Dragaera

Warriors, peasants, and mortality

Mark A Mandel mam at theworld.com
Tue Oct 5 18:13:27 PDT 2004

On Tue, 5 Oct 2004, Scott Schultz wrote:

#Becoming pretty tangential to Brust, but Tolkein's elves didn't physically

Tolk<ie>n.

#age in the way that the other Free Peoples did. Rather, as the centuries
#flowed past they tended to grow weary in spirit, eventually to find mortal
#life (for lack of a better descriptor) a burden rather than a joy. Tolkein's
#elves and "gods" (Valar, Maya, et al...) were all about the strengh of their
#spirit. Creation and life were a drain on that spirit.

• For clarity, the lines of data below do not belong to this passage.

Definition writer_new : FrameWriter := mkWriter (zeros WRITE_BUFFER_SIZE) 0 [] true.

(** A failed [write_all] returns before the offset is reset.  The writer is returned with
    the result: it is shared, and survives the error. *)
Definition flush_write_buffer (w : FrameWriter) : FrameWriter * io unit :=
  if wr_alive w then
    match slice_io 0 (wr_offset w) (wr_buffer w) with
    | IoOk data => (mkWriter (wr_buffer w) 0 (wr_sent w ++ [data]) true, IoOk tt)
    | _ => (w, IoPanic)
    end
  else (w, IoErr).

(** The [while n > 0] loop; [n] bytes of [buff] are left, which ends at [len]. *)
Fixpoint write_loop (fuel : nat) (w : FrameWriter) (buff : bytes) (len n : nat) : FrameWriter * io unit :=
  match fuel with
  | O => (w, IoFuel)
  | S fuel' =>
      if (n =? 0)%nat then (w, IoOk tt)
      else
        let space_left := (length (wr_buffer w) - wr_offset w)%nat in
        if (space_left =? 0)%nat then
          let '(w, r) := flush_write_buffer w in
          match r with
          | IoOk _ => write_loop fuel' w buff len n
          | _ => (w, r)
          end
        else
          let to_write := if (n <? space_left)%nat then n else space_left in
          match slice_io (len - n) (len - n + to_write) buff with
          | IoOk data =>
              match splice (wr_buffer w) (wr_offset w) data with
              | IoOk b =>
                  write_loop fuel' (mkWriter b (wr_offset w + to_write) (wr_sent w) (wr_alive w)) buff len (n - to_write)
              | _ => (w, IoPanic)
              end
          | _ => (w, IoPanic)
          end
  end.

(** Every two iterations write at least one byte. *)
Definition write_all_bufffered (w : FrameWriter) (buff : bytes) (len : nat) : FrameWriter * io unit :=
  write_loop (S (2 * len)) w buff len len.

Definition write_u32_buffered (w : FrameWriter) (data : Z) : FrameWriter * io unit :=
  write_all_bufffered w (be_bytes 4 data) 4.

(** A message to be sent: a buffer and the number of its bytes that are the message. *)
Record MessageRef := mkMsgRef { mr_buf : bytes; mr_size : nat }.

(** The two [send_raw] calls and the flush of [PinnedClient::send], on its socket.  The
    length sent is that of the buffer ([Deref] to the vector). *)
Definition send_frame (w : FrameWriter) (m : MessageRef) : FrameWriter * io unit :=
  let '(w, r) := write_u32_buffered w (Z.of_nat (length (mr_buf m))) in
  match r with
  | IoOk _ =>
      let '(w, r) := write_all_bufffered w (mr_buf m) (mr_size m) in
      match r with
      | IoOk _ => flush_write_buffer w
      | _ => (w, r)
      end
  | _ => (w, r)
  end.

Fixpoint send_frames (w : FrameWriter) (ms : list MessageRef) : FrameWriter * io unit :=
  match ms with
  | [] => (w, IoOk tt)
  | m :: ms' =>
      let '(w, r) := send_frame w m in
      match r with IoOk _ => send_frames w ms' | _ => (w, r) end
  end.

(** * Reading returns what the socket delivered *)

Definition rd_data (r : FrameReader) : bytes :=
  take (rd_bound r - rd_offset r) (drop (rd_offset r) (rd_buffer r)) ++ concat (map (default []) (rd_stream r)).
(** What an unbroken connection's channel accepts is delivered.  From every reachable
    state, the steps of a worker with an unbroken connection are enabled without any help of
    the other tasks, and after at most [work] of them all messages its channel has accepted,
    the queued ones included, are on the wire, in order. *)
Lemma accepted_is_delivered (cc : ClientConf) (net : list Attempt) (acts : list Act) (s : Bc) (i : nat) (wk : Worker) :
  cc_full_duplex cc = false → Forall bcast_ok (calls acts) → bcast_run cc acts (bc_new (client_new net)) = Next s →
  bc_workers s !! i = Some wk → unbroken s wk →
  ∃ acts' s' h k, Forall (own_step i) acts' ∧ (length acts' ≤ work wk)%nat ∧ bcast_run cc acts' s = Next s' ∧
    phase_sock (wk_phase wk) = Some h ∧ cl_heap (bc_client s') !! h = Some k ∧
    concat (wr_sent (sk_tx k)) = concat (map frame (map mr_buf (wk_accepted wk))).
Proof. intros Hfd Hok Hrun Hi Hu. by destruct (worker_delivers cc net acts s i wk Hfd Hok Hrun Hi Hu) as (_ & _ & ?). Qed.

Lemma accepted_is_delivered_witness :
  let s := match bcast_run two_peers first_broadcast (bc_new (client_new [])) with Next s => s | _ => bc_new (client_new []) end in
  ∃ acts' s' h k, Forall (own_step 0) acts' ∧ (length acts' ≤ 5)%nat ∧ bcast_run two_peers acts' s = Next s' ∧
    Some 0%nat = Some h ∧ cl_heap (bc_client s') !! h = Some k ∧
    concat (wr_sent (sk_tx k)) = [Byte.x00; Byte.x00; Byte.x00; Byte.x05; Byte.x68; Byte.x65; Byte.x6c; Byte.x6c; Byte.x6f].
Proof.
  intros s. apply (accepted_is_delivered two_peers [] first_broadcast s 0 (mkWorker "a" [hello] true (PRecv 0) [hello])).
  - reflexivity.
  - constructor; [|constructor]. split; [apply (bool_decide_unpack _); vm_compute; exact I|]. split; [done|]. vm_compute. reflexivity.
  - vm_compute. reflexivity.
  - vm_compute. reflexivity.
  - destruct (cl_heap (bc_client s) !! 0%nat) as [k|] eqn:E; [|vm_compute in E; discriminate].
    exists 0%nat, k. split; [reflexivity|]. split; [exact E|]. apply (by_socket (λ k, wr_alive (sk_tx k)) _ _ _ E). vm_compute. reflexivity.
Defined.

(** * Two senders on one connection *)

Definition vote : MessageRef := mkMsgRef (String.list_byte_of_string "vote") 4.

(** The size and the body of a frame are written under separate locks of the socket.  A
    [send] between the two writes of a broadcast worker to the same peer (the vote and the
    view change of the staging task go through one client) puts its frame inside the other:
    the peer reads neither message. *)
Lemma interleaved_sends_garble :
  match bcast_run two_peers (first_broadcast ++ [ARecv 0; AWrite 0]) (bc_new (client_new [])) with
  | Next s =>
      let '(c, sent) := RpcClient.send two_peers "a" vote (bc_client s) in
      sent = IoOk tt ∧
      match bcast_run two_peers [AWrite 0; AFlush 0] (set_client c s) with
      | Next s' =>
          option_map (λ k, match read_frames 20 1 (reader_new 64 [Some (concat (wr_sent (sk_tx k)))]) [] with
                           | IoOk (msgs, _) => (msgs, wr_alive (sk_tx k))
                           | _ => ([], true)
                           end) (cl_heap (bc_client s') !! 0%nat)
          = Some ([[Byte.x00; Byte.x00; Byte.x00; Byte.x04; Byte.x76]], true)
      | _ => False
      end
  | _ => False
  end.
Proof. vm_compute. done. Qed.
Lemma worker_effect cc s i wk f l' c' :
  q_inv cc s → q_workers s !! i = Some wk → q_live (qw_phase wk) = true → qw_phase wk ≠ QAborted →
  (∀ w, qw_name (f w) = qw_name w) → jobs_of (f wk) ⊆ jobs_of wk → ending_ok (f wk) →
  evolves (q_slots s) l' → length l' = length (q_slots s) → replies_ok cc l' →
  let s' := q_on_worker i f (q_set_slots l' (q_set_client c' s)) in q_inv cc s' ∧ q_worker_step i s s'.
Proof.
  intros [I1 I2 I3 I4 I5] Hi Hl Hna Hf Hj He Hev Hlen Hr s'. split.
  - split; cbn; [| | | |done].
    + intros n j Hn. destruct (I1 n j Hn) as (w & Hw & <-). destruct (decide (i = j)) as [<-|Hne].
      * exists (f w). rewrite list_lookup_alter_eq, Hw. split; [done|apply Hf].
      * exists w. by rewrite list_lookup_alter_ne.
    + intros j w [(<- & w0 & Hw & ->)|[_ Hw]]%lookup_alter_worker Hlw; [|by apply I2].
      rewrite Hi in Hw. injection Hw as <-. rewrite Hf. by apply I2.
    + assert (∀ k n, (∃ v, q_slots s !! k = Some (n, v)) → ∃ v, l' !! k = Some (n, v)) as Hk.
      { intros k n [v Hv]. destruct (Hev k n v Hv) as (v' & ? & _). eauto. }
      intros j w job [(<- & w0 & Hw & ->)|[_ Hw]]%lookup_alter_worker Hjob; apply Hk; [|by apply (I3 j)].
      rewrite Hi in Hw. injection Hw as <-. rewrite Hf. apply (I3 i); [done|]. by apply Hj.
    + intros j w [(<- & w0 & Hw & ->)|[_ Hw]]%lookup_alter_worker; [|by apply (I4 j)]. rewrite Hi in Hw. by injection Hw as <-.
  - split; cbn; try done.
    + intros j Hne. by rewrite list_lookup_alter_ne.
    + intros w' [(_ & w0 & Hw & ->)|[Hx _]]%lookup_alter_worker; [|done]. exists w0. split; [done|apply Hf].
    + intros w Hw. rewrite Hi in Hw. injection Hw as <-. rewrite list_lookup_alter_eq, Hi. cbn. eauto.
Qed.
Section checker.
Context `{NodeInfoCodec} (id : nat).

(** The bookkeeping for a new task, at time [now]. *)
Definition checker_register (s : Checker) (req : CheckerTask) : Checker * list ChkOut :=
  let alleged := if bool_decide (ck_alleged_leader s = "") && bool_decide (ct_executor_mode req = ExLeader)
                 then ct_wait_from req else ck_alleged_leader s in
  let '(s, out) :=
    match ck_out_of_order_byz_response s !! ct_id req with
    | Some byz_resp_time =>
        (mkChecker (ck_waiting_for_byz_response s) (delete (ct_id req) (ck_out_of_order_byz_response s)) alleged,
         if ct_start_time req <? byz_resp_time then [OutStat (ByzCommitLatency (byz_resp_time - ct_start_time req))] else [])
    | None =>
        (mkChecker (if bool_decide (ct_executor_mode req = ExLeader)
                    then <[ct_id req := req]> (ck_waiting_for_byz_response s) else ck_waiting_for_byz_response s)
           (ck_out_of_order_byz_response s) alleged, [])
    end in
  (s, out ++ if bool_decide (ct_executor_mode req = ExLeader)
             then [OutStat (ByzCommitPending id (size (ck_waiting_for_byz_response s)))] else []).

(** One byzantine response of a receipt, at time [now]. *)
Definition checker_byz (now : Z) (p : Checker * list ChkOut) (r : ProtoByzResponse) : Checker * list ChkOut :=
  let '(s, out) := p in
  match ck_waiting_for_byz_response s !! br_client_tag r with
  | Some task =>
      (mkChecker (delete (br_client_tag r) (ck_waiting_for_byz_response s)) (ck_out_of_order_byz_response s) (ck_alleged_leader s),
       out ++ [OutStat (ByzCommitLatency (now - ct_start_time task))])
  | None =>
      (mkChecker (ck_waiting_for_byz_response s) (<[br_client_tag r := now]> (ck_out_of_order_byz_response s)) (ck_alleged_leader s), out)
  end.

Fixpoint position (x : string) (l : list string) : option nat :=
  match l with
  | [] => None
  | y :: l' => if bool_decide (y = x) then Some 0%nat else S <$> position x l'
  end.

(** One task; [None] is the panic on malformed node information. *)
Definition checker_step (s : Checker) (req : CheckerTask) (now : Z) (res : AwaitedReply) : option (Checker * list ChkOut) :=
  let '(s, out) := checker_register s req in
  let again := OutResponse (CkTryAgain req None None) in
  match res with
  | None => Some (s, out ++ [again])
  | Some None => Some (s, out ++ [again])
  | Some (Some (Receipt receipt)) =>
      let out := out ++ [OutResponse (CkSuccess (ct_id req)); OutStat (CrashCommitLatency (now - ct_start_time req))] in
      Some (fold_left (checker_byz now) (rcpt_byz_responses receipt) (s, out))
  | Some (Some (TryAgain _)) => Some (s, out ++ [again])
  | Some (Some (TentativeReceipt _ _)) =>
      Some (s, out ++ [OutResponse (CkSuccess (ct_id req)); OutStat (CrashCommitLatency (now - ct_start_time req))])
  | Some (Some (Leader curr_leader infos)) =>
      names ← node_info_names infos;
      let node_list_vec := sort_names names in
      match position curr_leader node_list_vec with
      | None => Some (s, out ++ [again])
      | Some new_leader_id =>
          let s := if bool_decide (ck_alleged_leader s ≠ curr_leader) then mkChecker ∅ ∅ curr_leader else s in
          Some (s, out ++ [OutConfigNodes names; OutResponse (CkTryAgain req (Some node_list_vec) (Some new_leader_id))])
      end
  end.
Lemma term_votes_lock_log_witness :
  let s1 := (opened "node2").1 in let s2 := (closed "node2").1 in
  st_view s2 = st_view s1 ∧ st_view_is_stable s2 = true ∧
  [toy_b1; toy_b2] `prefix_of` [toy_b1; toy_b2; toy_b3] ∧
  SendVote "node1" (mkVote (map (signature_on (HEd := bound_ed) bound_keystore) [toy_b3])
                      (cb_hash toy_b3) 3 1 1) ∈ (closed "node2").2.
Proof.
  intros s1 s2.
  destruct (@term_votes_lock_log map_to_list_iter (toy_codec toy_block) bound_ed pirateship_features
    (bound_cfg "node2") bound_keystore open_events term_events s1 s2 (opened "node2").2 (closed "node2").2)
    as (Hv & Hst & Hp & _).
  - apply bound_deployed. eexists. reflexivity.
  - apply opened_run. left.
  - by repeat constructor.
  - vm_compute. reflexivity.
  - apply closed_run. left.
  - constructor; [|constructor]. right. split; vm_compute; reflexivity.
  - split; [exact Hv|]. split; [exact Hst|]. split; [exact Hp|].
    apply list_elem_of_In. vm_compute. tauto.
Defined.

(** * Certificates of a term *)

Section certificates.
Context `{HIt : HashIter, HCo : Codec, HEd : Ed25519} (feat : Features) (c : ConsensusConfig).
(** The verifier's keys; the keys, final log and messages of each node; the faulty nodes. *)
Context (ks : KeyStore) (keys : string → KeyStore) (logs : string → list CachedBlock)
        (sent : string → list StagingMsg) (F : gset string) (view : Z).

(** The signatures an honest node makes on block hashes during the term: those of its votes,
    and the leader's own, on a block of its log. *)
Definition issued (name : string) (sg : bytes) : Prop :=
  (∃ leader v e, SendVote leader v ∈ sent name ∧ e ∈ sig_array v ∧ sg = se_sig e) ∨
  (get_leader_for_view feat c view = Some name ∧
   ∃ b, b ∈ logs name ∧ sg = ks_sign (keys name) (cb_hash b)).

(** A certificate for block [b] with [t] entries that verifies and names every signer once,
    its honest entries issued in the term.  Unforgeability: a signature an honest node
    made on one hash is not one of another digest; and the block hash fixes the number. *)
Record certifies (t : Z) (q : ProtoQuorumCertificate) (b : CachedBlock) : Prop := {
  ct_verifies : verify_qc ks q t = true;
  ct_names : NoDup (map ns_name (qc_sig q));
  ct_nodes : ∀ e, e ∈ qc_sig q → ns_name e ∈ node_list c;
  ct_issued : ∀ e, e ∈ qc_sig q → ns_name e ∉ F → issued (ns_name e) (ns_sig e);
  ct_digest : qc_digest q = cb_hash b;
  ct_unforged : ∀ name b', name ∉ F → b' ∈ logs name →
    ks_verify ks name (ks_sign (keys name) (cb_hash b')) (qc_digest q) = true → cb_hash b' = qc_digest q;
  ct_number : ∀ name b', name ∉ F → b' ∈ logs name → cb_hash b' = cb_hash b → cb_n b' = cb_n b }.

Definition signers (q : ProtoQuorumCertificate) : gset string := list_to_set (map ns_name (qc_sig q)).

Lemma certificate_quorum t q b :
  certifies t q b → is_quorum c t (signers q).
Proof.
  intros [Hv Hnd Hn _ _ _ _]. apply verify_qc_true in Hv as (ks' & _ & _ & Hmin & _). split.
  - intros x. unfold signers. rewrite elem_of_list_to_set. intros (e & <- & He)%list_elem_of_In%in_map_iff.
    apply elem_of_list_to_set, Hn. by apply list_elem_of_In.
  - unfold signers. rewrite size_list_to_set by done. by rewrite length_map.
Qed.

Context (Hbatch : ∀ ms ss ks', ed_verify_batch ms ss ks' = true →
           Forall2 (λ '(m, s) k, ed_verify k m s = true) (zip ms ss) ks').
Context (Hterm : ∀ name, name ∈ node_list c → name ∉ F →
           deployed feat (mkConfig name c) (keys name) ∧
           in_term feat (mkConfig name c) (keys name) view (logs name) (sent name)).

(** An honest signer has the certified block in its log. *)
Lemma honest_signer_has_block t q b name :
  certifies t q b → name ∈ signers q → name ∉ F →
  ∃ b', b' ∈ logs name ∧ cb_hash b' = cb_hash b ∧ cb_n b' = cb_n b.
Proof.
  intros Hq Hin Hf. unfold signers in Hin. rewrite elem_of_list_to_set in Hin.
  apply list_elem_of_In, in_map_iff in Hin as (e & <- & He%list_elem_of_In).
  destruct (Hterm _ (ct_nodes _ _ _ Hq e He) Hf) as [Hdep Ht].
  destruct (term_log _ _ _ Hdep _ _ _ Ht) as [_ Hvotes].
  assert (∃ b', b' ∈ logs (ns_name e) ∧ ns_sig e = ks_sign (keys (ns_name e)) (cb_hash b')) as (b' & Hb' & Hsg).
  { destruct (ct_issued _ _ _ Hq e He Hf) as [(ld & v & se & H1 & H2 & ->)|(_ & b' & H1 & H2)]; [|eauto].
    destruct (Hvotes ld v se H1 H2) as (b' & Hb' & ->). eauto. }
  destruct (verify_qc_signers ks t Hbatch q (ct_verifies _ _ _ Hq)) as [_ Hall].
  rewrite list.Forall_forall in Hall. destruct (Hall e He) as (k & Hk & Hv).
  assert (cb_hash b' = qc_digest q) as Hd.
  { apply (ct_unforged _ _ _ Hq _ _ Hf Hb'). unfold ks_verify, get_pubkey. by rewrite Hk, <-Hsg. }
  rewrite (ct_digest _ _ _ Hq) in Hd. exists b'. split; [done|]. split; [done|].
  by eapply (ct_number _ _ _ Hq).
Qed.
Lemma kms_run_send_write ops l m m' rs :
  run_all spec_op m ops = Some (m', rs) →
  ∃ l', run pl (send w ops false) l m = Some (inr (last_value (concat rs)), l', m').
Proof.
  intros Hr. unfold send. rewrite run_bind, run_ask_write, Hr.
  cbn [mbind option_bind rcpt_results write_receipt rcpt_block_n].
  destruct (concat rs) as [|r rs']; [by eexists|]. cbn [negb andb]. destruct (negb _); [|by eexists].
  rewrite run_bind. cbn [load run mbind option_bind id]. destruct (probe_for_byz_commit _); [|by eexists].
  rewrite run_bind, run_await_byz_commit by done. by eexists.
Qed.

Lemma kms_run_authenticate u p l m h :
  has_record u h m → h ≠ [] →
  run pl (authenticate_user w u p) l m =
  Some (if bool_decide (sha512 (into_bytes p) ≠ h)
        then inl (Unauthorized (Json [("message", JStr "incorrect password"); ("user", JStr u)]))
        else inr true, bump w l, m).
Proof.
  intros Hm Hh. unfold authenticate_user. rewrite run_bind, kms_run_send_read, Hm. cbn [mbind option_bind from_option id].
  destruct h; [done|]. by destruct (bool_decide _).
Qed.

The elves in Middle
#Earth were subject to this "spiritual aging" rather sooner than the various
#branches of the High Elves who had lived at one time or another in Valinor
#where the "spiritual batteries" of the Valar helped keep them "fresh". (Yes,
#I realize how fast and loose I'm playing with the mythology here.)

Interesting. I like this. IIRC, JRRT said, in response to a letter or Q,
that they were not immortal but longeval (literally, 'long-lived'), in
that they weren't immune to death but did not experience age as
debilitating, as we and all other multicellular creatures do.